Теван приехал в столицу с жалобой своих сородичей на кулаков, которые хозяйничали в кочевом Совете: прослышал, что есть в Москве человек, почти такой же большой, как сам Михаил Иванович Калинин, который защищает ненцев и никому не дает их в обиду.
Они проговорили несколько часов, а после работы Петр Гермогенович повез Тевана к себе на дачу. Первый раз в жизни Теван ехал в автомобиле, он сидел впереди, судорожно вцепившись руками в сиденье, и тихо вскрикивал при резких поворотах машины.
Софья Николаевна уже привыкла к таким гостям и встретила Тевана радушно, как, впрочем, встречала всех, кто появлялся в их доме. Теван вскоре освоился в непривычной обстановке, стал рассказывать о тундре, а под конец настолько расхрабрился, что даже спел хозяйке героическую былину на родном языке.
И вот теперь Петр Гермогенович сам был гостем Тевана Окатетто. Теван вез его в свое стойбище, к родственникам и друзьям, в свой чум, где он жил с двумя женами, молодой и старой, и множеством детей один меньше другого.
Думая об этом, Петр Гермогенович незаметно уснул и, должно быть, спал долго, пока не почувствовал, как рядом тяжело ворочается Теван.
— Однако, выбираться будем мало–помалу, — услышал он его голос. — Ты пока лежи, Петр, я сам. Пурга совсем утихла, солнце светит, олешек откапывать падо, проголодались олешки.
— А почему ты думаешь, что солнце светит? — спросил Петр Гермогенович, стараясь разглядеть хотя бы маленькое пятнышко света.
— Теван знает, — уверенно ответил каюр. — Теван в темноте тоже все видит.
Откапывался он недолго, снег был довольно рыхлый, и только у самой поверхности оказалась твердая, трудно поддающаяся корка.
Над притихшей тундрой стояло высокое, ярчайшего накала солнце, снег искрился, каждая его крохотная, спрессованная ветром частица отбрасывала голубоватое холодное сияние.
— Какая красота! — восторженно сказал Петр Гермогенович, щуря от света близорукие глаза. — Вот оно, белое безмолвие…
Ни нарт, ни оленей не было видно, но Теван безошибочно определил, где они. На снежной целине рядом с «куропаткиным чумом» виднелись несколько маленьких отверстий, из которых поднимались тоненькие, почти невидимые струйки пара.
— Дышат олешки, — удовлетворенно сказал Теван и принялся разрубать ножом твердую корку.
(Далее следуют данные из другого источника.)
(** A worker handles the send task of the next recipient of a batch, with
    progress written through and no analytics record made. *)
Lemma process_send_email_step campaignData jobId campaignId userId j0 (s0 : State Net)
    done x rest (s : State Net) :
  PROGRESS_BATCHING cfg = false ->
  ANALYTICS_ENABLED cfg = false ->
  progressCache s0 !! jobId = None ->
  Job.contacts j0 = done ++ x :: rest ->
  underway 1 campaignData jobId (Z.of_nat (length (Job.contacts j0))) j0 s0 done s ->
  exists c s',
    process_send_email (emailDataOf campaignData (Recipient.email x)) jobId campaignId userId
      (Recipient.contactId x) (Z.of_nat (length (Job.contacts j0))) s = Some (c, s')
    /\ queue s' = queue s /\ queued s' = queued s /\ outages s' = outages s
    /\ match rest with
       | [] => closedOut 1 campaignData jobId campaignId j0 s0 s'
       | _ => underway 1 campaignData jobId (Z.of_nat (length (Job.contacts j0))) j0 s0
                       (done ++ [x]) s'
       end.
Proof.
  intros Hb Ha Hcache Hcs (j & Hj & Hst & Hc & Hcsj & Ht & Htally & Hcamp & Hpc & Hother).
  set (N := Z.of_nat (length (Job.contacts j0))) in *.
  assert (HN : 0 < N).
  { subst N. rewrite Hcs, length_app. cbn. lia. }
  assert (Hor : or_number N 0 = N).
  { unfold or_number. destruct (Z.eqb_spec N 0); [lia | reflexivity]. }
  unfold process_send_email. unfold mbind at 1. unfold Proc_bind at 1.
  destruct (emailService_sendEmail_run
              (emailDataOf campaignData (Recipient.email x)) 1 s) as (r & w' & -> & Hd).
  assert (Hstep : forall ok a b,
             (ok, EmailService.net w')
             = deliver 1 (emailDataOf campaignData (Recipient.email x))
                       (EmailService.net (world s)) ->
             a = (if ok then 1 else 0) -> b = (if ok then 0 else 1) ->
             (Progress.sent (Job.progress j) + a, Progress.failed (Job.progress j) + b,
              EmailService.net w')
             = tally 1 campaignData (done ++ [x]) (EmailService.net (world s0))).
  { intros ok a b Hok -> ->. unfold tally. rewrite foldl_snoc.
    fold (tally 1 campaignData done (EmailService.net (world s0))).
    rewrite <- Htally. unfold count1. rewrite <- Hok. destruct ok; f_equal; f_equal; lia. }
  rewrite Hor.
  assert (Hupd : forall f, Job.updateOne jobId Job.always f (jobs s) = <[jobId := f j]> (jobs s)).
  { intros f. unfold Job.updateOne. rewrite Hj. reflexivity. }
  assert (Hset : forall j', Job.set_total_if_truthy N j' = Job.set_total N j').
  { intros j'. unfold Job.set_total_if_truthy. destruct (Z.eqb_spec N 0); [lia | reflexivity]. }
  destruct r as [provider messageId result|error attempts]; cbn in Hd.
  - unfold mbind, Proc_bind. rewrite (incProgress_unbatched _ _ _ _ _ Hb).
    rewrite Ha; unfold mret, Proc_ret;
    match goal with
    | |- context [completionCheck jobId campaignId N ?s2] =>
      destruct (outcome_recorded campaignData jobId campaignId j0 s0 done x rest s s2
                  (Job.set_total N (Job.inc_progress 1 0 j)) Hcache Hcs Hother Hcamp Hpc)
        as (s3 & Hrun & _ & Hq & Hqd & Hout & Hpost);
      [ cbn; rewrite Hupd, Hset; reflexivity | reflexivity | reflexivity
      | exact Hst | exact Hc | exact Hcsj | reflexivity
      | cbn; apply (Hstep true); [exact Hd | reflexivity | reflexivity]
      | subst N; rewrite Hrun; exists (Normal tt), s3; repeat split; assumption ]
    end.
  - unfold mbind, Proc_bind. rewrite (incProgress_unbatched _ _ _ _ _ Hb).
    rewrite Ha; unfold mret, Proc_ret, raise;
    match goal with
    | |- context [completionCheck_onFailure jobId campaignId N ?s2] =>
      destruct (outcome_recorded campaignData jobId campaignId j0 s0 done x rest s s2
                  (Job.set_total N (Job.inc_progress 0 1 j)) Hcache Hcs Hother Hcamp Hpc)
        as (s3 & _ & Hrun & Hq & Hqd & Hout & Hpost);
      [ cbn; rewrite Hupd, Hset; reflexivity | reflexivity | reflexivity
      | exact Hst | exact Hc | exact Hcsj | reflexivity
      | cbn; apply (Hstep false); [exact Hd | reflexivity | reflexivity]
      | subst N; rewrite Hrun; eexists (Throw _), s3; repeat split; assumption ]
    end.
Qed.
Высоко замело только лощину, вокруг все осталось почти как прежде: во время пурги снег не падал, а лишь пере–вевался с места на место. Теван отвел упряжку чуть подальше. Олени сразу же принялись разыскивать корм, комично били передними копытами по снегу, добирались до ягеля, жадно хватали его мягкими губами и громко хрустели, пережевывая серые смерзшиеся комочки.
Через полчаса тронулись в путь. И снова вокруг расстилалась величественная в своем однообразии заснеженная тундра, такая дикая и первозданная, что Петру Гермогеновичу показалось, что мир до конца еще не создан и предстоит последний акт творения.
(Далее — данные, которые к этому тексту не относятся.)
Lemma startBuild_ok (cache : gmap string ModuleJSON) (ids : list string) :
  build_ok (startBuild cache ids).
Proof.
  split; simpl.
  - apply (registry_ok_benign (loadEntryModules ids)).
    + apply benign_forEach. intros id. apply benign_callHook_resolveId.
    + split; simpl.
      * intros id a. rewrite lookup_empty. split; [by intros ?%elem_of_nil|done].
      * intros id. split; [by intros ?%elem_of_nil|by intros ?%not_elem_of_empty].
      * intros i id. by rewrite lookup_nil.
  - apply Forall_forall. intros t [i [e [-> _]]]%elem_of_lookup_imap. done.
Qed.

Lemma reachable_ok (cache : gmap string ModuleJSON) (ids : list string) (b : Build) :
  reachable H cache ids b -> build_ok b.
Proof. intros Hr. by apply (steps_ok _ _ (startBuild_ok cache ids) Hr). Qed.

End Steps.

(** ** [fetchModule] and the [load] hook *)

Section LoadOnce.

Variable H : Host.

Lemma runSchedule_steps (schedule : list (nat * Settled)) (b b' : Build) :
  runSchedule H schedule b = Some b' -> rtc (step H) b b'.
Proof.
  revert b. induction schedule as [|[i s] rest IH]; intros b; simpl.
  - intros [= ->]. apply rtc_refl.
  - destruct (stepAt H i s b) as [b1|] eqn:Hstep; [|discriminate].
    intros Hrest. eapply rtc_l; [by exists i, s|by apply IH].
Qed.

Lemma fetchModule_first (id : string) (importer : option string) (g : Graph) :
  moduleById g !! id = None ->
  fetchModule id importer g =
    (Ok (Loading id importer (length (heap g))),
     with_log (fun l => l ++ [EffSetModule id (length (heap g)); EffWatch id;
                              EffHook (HookLoad id)])
       (with_watchFiles (fun w => {[id]} ∪ w)
          (with_moduleById (fun m => <[id := length (heap g)]> m)
             (with_heap (fun h => h ++ [OModule (newModule id)]) g)))).
Proof.
  intros Hid. unfold fetchModule.
  rewrite (bind_Ok _ _ g g None) by (unfold moduleById_get, gets; by rewrite Hid).
  unfold bind, alloc, moduleById_set, watchFiles_add, callHook, emit, modify, bind, ret.
  simpl. f_equal. unfold with_log, with_watchFiles, with_moduleById, with_heap. simpl.
  f_equal. by rewrite <- !app_assoc.
Qed.

Lemma fetchModule_again (id : string) (importer : option string) (g : Graph)
    (a : addr) (o : Obj) :
  moduleById g !! id = Some a -> heap g !! a = Some o -> obj_isExternal o = false ->
  fetchModule id importer g = (Ok (Fetched a), g).
Proof.
  intros Hid Ha Hkind. unfold fetchModule.
  rewrite (bind_Ok _ _ g g (Some a)) by (unfold moduleById_get, gets; by rewrite Hid).
  rewrite (bind_Ok _ _ g g (Some o)) by (unfold readObj, gets; by rewrite Ha).
  by rewrite Hkind.
Qed.

(** C2: in every build that [loadEntryModules] can get to, (1) each [load]
    call in the log was preceded by the registration of its id in
    [moduleById] and by the id's entry in [watchFiles], and is the only
    [load] call for that id; (2) a [fetchModule] call for an id that is not
    registered allocates a fresh module, registers it, adds the id to
    [watchFiles] and only then calls the [load] hook, all in one handler;
    (3) once an id is registered with a non-external module, every
    [fetchModule] call for that id, now or at any later point of the build,
    resolves with that same module and changes nothing: no hook is called. *)
Theorem load_at_most_once (cache : gmap string ModuleJSON) (ids : list string)
    (b : Build) :
  reachable H cache ids b ->
  (forall i id,
     log (graph b) !! i = Some (EffHook (HookLoad id)) ->
     (exists j a, j < i /\ log (graph b) !! j = Some (EffSetModule id a)) /\
     (exists j, j < i /\ log (graph b) !! j = Some (EffWatch id)) /\
     (forall j, log (graph b) !! j = Some (EffHook (HookLoad id)) -> j = i)) /\
  (forall id importer,
     moduleById (graph b) !! id = None ->
     let module := length (heap (graph b)) in
     exists g',
       fetchModule id importer (graph b) = (Ok (Loading id importer module), g') /\
       heap g' = heap (graph b) ++ [OModule (newModule id)] /\
       moduleById g' = <[id := module]> (moduleById (graph b)) /\
       watchFiles g' = {[id]} ∪ watchFiles (graph b) /\
       log g' = log (graph b) ++
                [EffSetModule id module; EffWatch id; EffHook (HookLoad id)]) /\
  (forall b' id importer a m,
     rtc (step H) b b' ->
     moduleById (graph b) !! id = Some a ->
     heap (graph b) !! a = Some (OModule m) ->
     fetchModule id importer (graph b') = (Ok (Fetched a), graph b')).
Proof.
  intros Hreach. pose proof (reachable_ok H cache ids b Hreach) as Hb.
  split; [|split].
  - apply (reg_load _ (ok_registry _ Hb)).
  - intros id importer Hid module. eexists. split; [by apply fetchModule_first|].
    done.
  - intros b' id importer a m Hsteps Hid Ha.
    destruct (steps_ok H b b' Hb Hsteps) as [_ [Hm _ Hh _]].
    destruct (Hh a _ Ha) as (o' & Ho' & Hkind).
    eapply fetchModule_again; [|done|done]. by eapply lookup_weaken.
Qed.

End LoadOnce.

Lemma demoBuild_reachable : reachable demoHost ∅ ["main.js"] demoBuild.
Proof. apply (runSchedule_steps demoHost demoSchedule). vm_compute. reflexivity. Qed.

Lemma load_at_most_once_witness :
  (forall i id,
     log (graph demoBuild) !! i = Some (EffHook (HookLoad id)) ->
     (exists j a, j < i /\ log (graph demoBuild) !! j = Some (EffSetModule id a)) /\
     (exists j, j < i /\ log (graph demoBuild) !! j = Some (EffWatch id)) /\
     (forall j, log (graph demoBuild) !! j = Some (EffHook (HookLoad id)) -> j = i)) /\
  (forall id importer,
     moduleById (graph demoBuild) !! id = None ->
     let module := length (heap (graph demoBuild)) in
     exists g',
       fetchModule id importer (graph demoBuild) = (Ok (Loading id importer module), g') /\
       heap g' = heap (graph demoBuild) ++ [OModule (newModule id)] /\
       moduleById g' = <[id := module]> (moduleById (graph demoBuild)) /\
       watchFiles g' = {[id]} ∪ watchFiles (graph demoBuild) /\
       log g' = log (graph demoBuild) ++
                [EffSetModule id module; EffWatch id; EffHook (HookLoad id)]) /\
  (forall b' id importer a m,
     rtc (step demoHost) demoBuild b' ->
     moduleById (graph demoBuild) !! id = Some a ->
     heap (graph demoBuild) !! a = Some (OModule m) ->
     fetchModule id importer (graph b') = (Ok (Fetched a), graph b')).
Proof.
  apply (load_at_most_once demoHost ∅ ["main.js"] demoBuild).
  apply (runSchedule_steps demoHost demoSchedule). vm_compute. reflexivity.
Defined.

(** ** Unresolved static imports (Graph.ts, lines 663-692) *)

Section Unresolved.

Variable H : Host.






Lemma obj_get_set_eq {V} (k : string) (v : V) (o : list (string * V)) :
  obj_get k (obj_set k v o) = Some v.
Proof.
  unfold obj_get. induction o as [|[k' v'] o IH]; simpl.
  - by rewrite String.eqb_refl.
  - destruct (String.eqb k k') eqn:Hk; simpl; [by rewrite String.eqb_refl|].
    by rewrite Hk.
Qed.

Lemma fetchModule_external (id : string) (importer : option string) (g : Graph)
    (a : addr) (o : Obj) :
  moduleById g !! id = Some a -> heap g !! a = Some o -> obj_isExternal o = true ->
  fetchModule id importer g =
    (Throw (ErrPlain ("Cannot fetch external module " +:+ id)), g).
Proof.
  intros Hid Ha Hkind. unfold fetchModule.
  rewrite (bind_Ok _ _ g g (Some a)) by (unfold moduleById_get, gets; by rewrite Hid).
  rewrite (bind_Ok _ _ g g (Some o)) by (unfold readObj, gets; by rewrite Ha).
  by rewrite Hkind.
Qed.




End Unresolved.


(** When [resolveId] settles with [false], the source counts as classified
    external: no error and no warning, relative specifier or not. *)
Lemma resolveId_false_is_external :
  let r := fetchAllDependencies_resolved demoHost 0 "./local" RidFalse mainGraph in
  isRelative demoHost "./local" = true /\
  isExternal demoHost "./local" "main.js" true = false /\
  fst r = Ok StaticExternal /\
  log (snd r) = log mainGraph ++ [EffSetModule "./local" 1].
Proof. vm_compute. repeat split; reflexivity. Qed.

(** ** Objects as dictionaries *)

Section JsObjects.

Context {V : Type}.

Lemma obj_get_set_ne (k k' : string) (v : V) (o : list (string * V)) :
  k <> k' -> obj_get k (obj_set k' v o) = obj_get k o.
Proof.
  intros Hne. unfold obj_get. induction o as [|[k0 v0] o IH]; simpl.
  - by destruct (String.eqb_spec k k').
  - destruct (String.eqb_spec k' k0) as [->|Hk0]; simpl.
    + by destruct (String.eqb_spec k k0).
    + destruct (String.eqb_spec k k0); [done|apply IH].
Qed.

Lemma obj_has_In (k : string) (o : list (string * V)) :
  obj_has k o = true <-> exists v, In (k, v) o.
Proof.
  unfold obj_has. induction o as [|[k0 v0] o IH]; simpl.
  - split; [discriminate|by intros [v []]].
  - destruct (String.eqb_spec k k0) as [->|Hne].
    + split; [|done]. intros _. exists v0. by left.
    + rewrite IH. split; intros [v Hv]; exists v; [by right|].
      destruct Hv as [[= -> _]|Hv]; [done|exact Hv].
Qed.

Lemma insertIndexKey_perm (n : N) (e : string * V) (l : list (N * (string * V))) :
  Permutation (insertIndexKey n e l) ((n, e) :: l).
Proof.
  induction l as [|[n' e'] l IH]; simpl; [done|].
  destruct (n <? n')%N; [done|].
  rewrite IH. apply perm_swap.
Qed.

Lemma indexEntries_perm (o : list (string * V)) :
  Permutation (map snd (indexEntries o)) (List.filter (fun e => isIndexKey (fst e)) o).
Proof.
  induction o as [|e o IH]; simpl; [done|].
  unfold isIndexKey. destruct (arrayIndex (fst e)) as [n|]; simpl; [|exact IH].
  rewrite insertIndexKey_perm. simpl. by constructor.
Qed.

Lemma filter_split_perm {A} (p : A -> bool) (l : list A) :
  Permutation (List.filter p l ++ List.filter (fun x => negb (p x)) l) l.
Proof.
  induction l as [|x l IH]; simpl; [done|].
  destruct (p x); simpl.
  - by constructor.
  - rewrite <- Permutation_middle. by constructor.
Qed.

(** [for-in] visits every own entry exactly once. *)
Lemma obj_entries_perm (o : list (string * V)) : Permutation (obj_entries o) o.
Proof.
  unfold obj_entries. rewrite indexEntries_perm.
  apply (filter_split_perm (fun e => isIndexKey (fst e))).
Qed.

Lemma obj_keys_In (k : string) (o : list (string * V)) :
  In k (obj_keys o) <-> obj_has k o = true.
Proof.
  rewrite obj_has_In. unfold obj_keys. rewrite in_map_iff. split.
  - intros [[k' v] [<- Hin]]. exists v.
    by apply (Permutation_in _ (obj_entries_perm o)).
  - intros [v Hin]. exists (k, v). split; [done|].
    by apply (Permutation_in _ (Permutation_sym (obj_entries_perm o))).
Qed.

End JsObjects.

(** ** [exportsAll] (Graph.ts, lines 571-601) *)

Section ExportsAll.

Variable H : Host.

Lemma ownExports_fold (id name : string) (keys : list string) (acc : list (string * string)) :
  obj_get name
    (foldl (fun exportsAll key =>
              if negb (String.eqb key "default") then obj_set key id exportsAll
              else exportsAll) acc keys)
  = if existsb (String.eqb name) keys && negb (String.eqb name "default")
    then Some id else obj_get name acc.
Proof.
  revert acc. induction keys as [|key keys IH]; intros acc; simpl; [done|].
  rewrite IH.
  destruct (String.eqb_spec name "default") as [->|Hnd]; simpl.
  - rewrite !andb_false_r.
    destruct (String.eqb_spec key "default") as [->|Hk]; simpl; [done|].
    apply obj_get_set_ne. congruence.
  - rewrite !andb_true_r. destruct (String.eqb_spec name key) as [->|Hne]; simpl.
    + destruct (existsb _ keys); [done|].
      destruct (String.eqb_spec key "default"); [contradiction|]. simpl.
      apply obj_get_set_eq.
    + destruct (existsb _ keys); [done|].
      destruct (String.eqb key "default"); simpl; [done|by apply obj_get_set_ne].
Qed.

(** Lines 572-576: every own exported name but [default] is mapped to the
    module's id; nothing else changes. *)
Lemma ownExportsAll_get (m : ModuleRec) (name : string) :
  obj_get name (ownExportsAll m)
  = if obj_has name (exports m) && negb (String.eqb name "default")
    then Some (mod_id m) else obj_get name (exportsAll m).
Proof.
  unfold ownExportsAll. rewrite ownExports_fold.
  replace (existsb (String.eqb name) (obj_keys (exports m)))
    with (obj_has name (exports m)); [done|].
  apply eq_true_iff_eq. rewrite existsb_exists, <- obj_keys_In. split.
  - intros Hin. exists name. split; [done|apply String.eqb_refl].
  - intros [k [Hin ->%String.eqb_eq]]. done.
Qed.

End ExportsAll.

(** ** No [default] in [exportsAll] *)

Section NoDefault.

Variable H : Host.





































End NoDefault.


(** ** The tree-shaking loop (Graph.ts, lines 263-281) *)

Section IncludeMarkedFacts.

Variable include : addr -> gset nat -> gset nat * bool.
Variable includeAllInBundle : addr -> gset nat -> gset nat.
Variable nodes : gset nat.
Variable modules : list addr.


Local Abbreviation pass := (treeshakingPass_run include).
Local Abbreviation passState ms s := (fst (fst (pass ms s [] false))).
Local Abbreviation passFlag ms s := (snd (pass ms s [] false)).

Lemma pass_general (ms : list addr) (s : gset nat) (calls : list IncludeCall)
    (flag : bool) :
  pass ms s calls flag =
    (passState ms s, calls ++ map CallInclude ms, flag || passFlag ms s).
Proof.
  revert s calls flag. induction ms as [|m ms IH]; intros s calls flag; simpl.
  - by rewrite app_nil_r, orb_false_r.
  - destruct (include m s) as [s' changed]. rewrite IH.
    rewrite (IH s' [CallInclude m]). simpl. rewrite <- app_assoc. simpl.
    f_equal. by destruct changed, flag.
Qed.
За долгие годы работы в Комитете Севера, официально именуемом несколько длиннее — Комитетом содействия народностям северных окраин при ВЦИК, он, конечно, многое, очень многое узнал о Севере — этой необъятной стране, протянувшейся от Кольского полуострова до Чукотки, до крохотного поселка Уэлен, откуда в ясную погоду уже видна Аляска.
Крупномасштабная, во всю стену, «Карта Русского Севера» висела у Смидовича в кабинете, и он, оставшись один, часто и подолгу рассматривал ее, и не просто как обычную географическую карту, а как нечто живое, способное развиваться и расти. Раскрашенная в разные цвета, чтобы сразу было видно, где и какие обитают народности, она пестрела самодельными значками. Он прикалывал их, как только появлялись в тундре новые «простейшие производственные объединения» — прообразы будущих колхозов, новые фактории, культурные базы, первые советские школы.
Из бесед с людьми, из поездок за Полярный круг, из сотен писем, из груды перечитанных ночами книг о Крайнем Севере, об Арктике он составил себе яркое и отчетливое представление о том, как и чем живут населяющие тундру племена, все двадцать семь народностей и этнических групп, сами названия которых — ламуты, гольды, гиляки, чавчувены — ровным счетом ничего не говорили подавляющему большинству русского дореволюционного общества.
Теперь, и не без его участия, все они несколько лет назад переписаны с такой скрупулезной тщательностью, которая позволила установить, что, например, ульчей, живущих в Хабаровском крае, осталось семьсот пятьдесят восемь человек, а орочей — всего четыреста пять.